One hundred and thirty years after it was conceived by Egerton Ryerson, the first superintendent of education for what was then Canada West, Canada’s public-school system is struggling under the strain of funding cuts, labour strife and the needs of an increasingly diverse student body. The signs of stress abound. Demoralized teachers and support staff are leaving the system in droves. A growing shortage of teachers threatens to cripple the system: Statistics Canada estimates that school districts across Canada this year are already suffering from a shortfall of 20,000 teachers. Meanwhile, trustees, hamstrung by strict provincial funding formulas, are closing schools and cutting subjects once taken for granted, such as art, music and physical education, as well as many special-ed programs. More than ever, parents and teachers are digging deep into their pockets to pay for textbooks and classroom supplies. And as they do so, a growing number of Canadians are beginning to question whether the system can survive — and if so, how.

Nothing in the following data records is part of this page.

(** ** What the parser knows

    [drawn sh s]: the state [s] knows what the sheet [sh] says. *)

Definition spare (l : list tx_field_t) : list tx_field_t :=
  replicate (MAX_DISPLAY_FIELDS_NB - length l) tx_field_zero.
Definition all_fields (sh : sheet) : list tx_field_t := sheet_fields sh ++ spare (sheet_fields sh).
Definition put_off_as (o : option (display_config_t * option bytes)) (s : dp_state) : Prop :=
  match o with
  | Some (conf, expected) => conf ∈ DISPLAY_CONFIGS ∧ dp_md_conf s = Some conf ∧
      dp_md_identifiers s = Some (dc_metadata_contract_identifiers conf) ∧
      dp_expected_contract_id s = expected
  | None => dp_md_conf s = None ∧ dp_md_identifiers s = None
  end.
Definition open_as (o : option display_config_t) (s : dp_state) : Prop :=
  match o with
  | Some conf => conf ∈ DISPLAY_CONFIGS ∧ cx_nb_fields (dp_ctx s) = length (dc_fields conf) ∧
      titles_of s = (dc_review_title conf, dc_review_finish conf) ∧
      cx_destination (dp_ctx s) = dc_destination conf ∧
      cx_amount_check (dp_ctx s) = dc_amount_check conf
  | None => True
  end.
Record drawn (sh : sheet) (s : dp_state) : Prop := {
  dr_has : cx_has_fields (dp_ctx s) = is_open sh;
  dr_open : open_as (sh_conf sh) s;
  dr_fields : dp_fields s = all_fields sh;
  dr_bad : cx_unreadable (dp_ctx s) = sh_bad sh;
  dr_known : cx_unknown_token (dp_ctx s) = false;
  dr_put_off : put_off_as (sh_put_off sh) s
}.
(** The action of the node, as the parser remembers it. *)
Definition identity_of (c : pb_callback_context_t) : list (option bytes) :=
  [cx_last_parsed_contract_id c; cx_node_module c; cx_node_entity c; cx_node_choice_id c].
Definition acting (a : action) (c : pb_callback_context_t) : Prop :=
  identity_of c = map (option_map c_str) [ac_contract_id a; ac_module a; ac_entity a; ac_choice a].
(* ===== verification/ScreenWalk.v ===== *)
(** * Walking over a value

    The display parser on a value on the wire, on a device whose memory suffices: it meets the
    records, follows the labels and notes what it finds as [Sheet.walk] says. *)

From S2P Require Import Prelude Constants Utils DisplayConfig DisplayFormat Pb Wire WireLogic Messages.
From S2P Require Import CanonicalHash TreeCheck ValuesCheck HashingParser HashLogic DisplayParser.
From S2P Require Import ValueHash ValueCode NodeHash ReadLogic Sheet ScreenFormat ScreenRead.

(** Under a label, and back. *)
Lemma label_back path l sh : take (length path) (fst (label path l sh)) = path.
Proof.
  unfold label. destruct (bad_segment l); [apply firstn_all|]. destruct (negb (is_open sh)); [apply firstn_all|].
  destruct (path_overflows path l); [apply firstn_all|]. unfold path_under. cbn [fst].
  destruct path as [|b path]; [done|]. cbn [length Nat.ltb Nat.leb]. rewrite <- app_assoc.
  apply (take_app_length (b :: path)).
Qed.
Lemma label_open path l sh : is_open (snd (label path l sh)) = is_open sh.
Proof. unfold label. by repeat case_match. Qed.
Lemma note_open path v sh : is_open (note path v sh) = is_open sh.
Proof. unfold note. by repeat case_match. Qed.
Lemma entry_open a path sh e : is_open sh = true → is_open (entry a path sh e) = true.
Proof.
  intros Ho. unfold entry. pose proof (label_open path (fst e) sh) as El.
  destruct (label path (fst e) sh) as [p sh']. rewrite note_open. apply walk_open. by rewrite <- Ho.
Qed.

Section Walk.
Context `{Sha256} `{Device} `{!Plenty} `{Screen}.
Variable a : action.
Abbreviation steps := (step_to False).

(** ** At work

    The state in which a value under [path] is read; a closed screen has no open record. *)

Record at_work (path : bytes) (sh : sheet) (s : dp_state) : Prop := {
  aw_drawn : drawn sh s;
  aw_action : acting a (dp_ctx s);
  aw_path : cx_field_path (dp_ctx s) = Some path;
  aw_u8 : is_u8 (cx_record_depth (dp_ctx s));
  aw_depth : is_open sh = false → cx_record_depth (dp_ctx s) = 0
}.
Lemma at_work_kept path sh sh' s s' : at_work path sh s → kept s s' → drawn sh' s' →
  (is_open sh = true → is_open sh' = true) → at_work path sh' s'.
Proof.
  intros [Hd Ha Hp Hu He] K Hd' Hm. split; [done|by eapply kept_acting|..].
  - by rewrite (kp_path _ _ K).
  - by rewrite (kp_depth _ _ K).
  - intros E. rewrite (kp_depth _ _ K). apply He. destruct (is_open sh); [by rewrite Hm in E|done].
Qed.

The road to salvation seems far from clear. Some provincial governments are turning to the marketplace for inspiration, demanding greater accountability, more standardized testing and wider school choice for parents. Innovative school districts, spurred by the funding crunch, are charting their own course for renewal. They have been joined by a new army of parent volunteers and activists, fighting to save the system.
An increasing number of parents, however, fed up with the fighting and a perceived decline in quality, are opting out. An estimated 80,000 families across Canada now educate their children at home. And in the past 10 years, the number of students enrolling in independent schools has risen by 23 per cent. Last fall, Halifax business administrator Terry Temniuk and his wife, Janice Greene, a controller, enrolled their seven-year-old son, Daniel, in Bedford Elementary Academy, a new private school where tuition is set at $3,800 and class sizes are limited to 16. “There are a lot of issues with our public schools here,” says Temniuk. “Now, we don’t have to deal with that nonsense.”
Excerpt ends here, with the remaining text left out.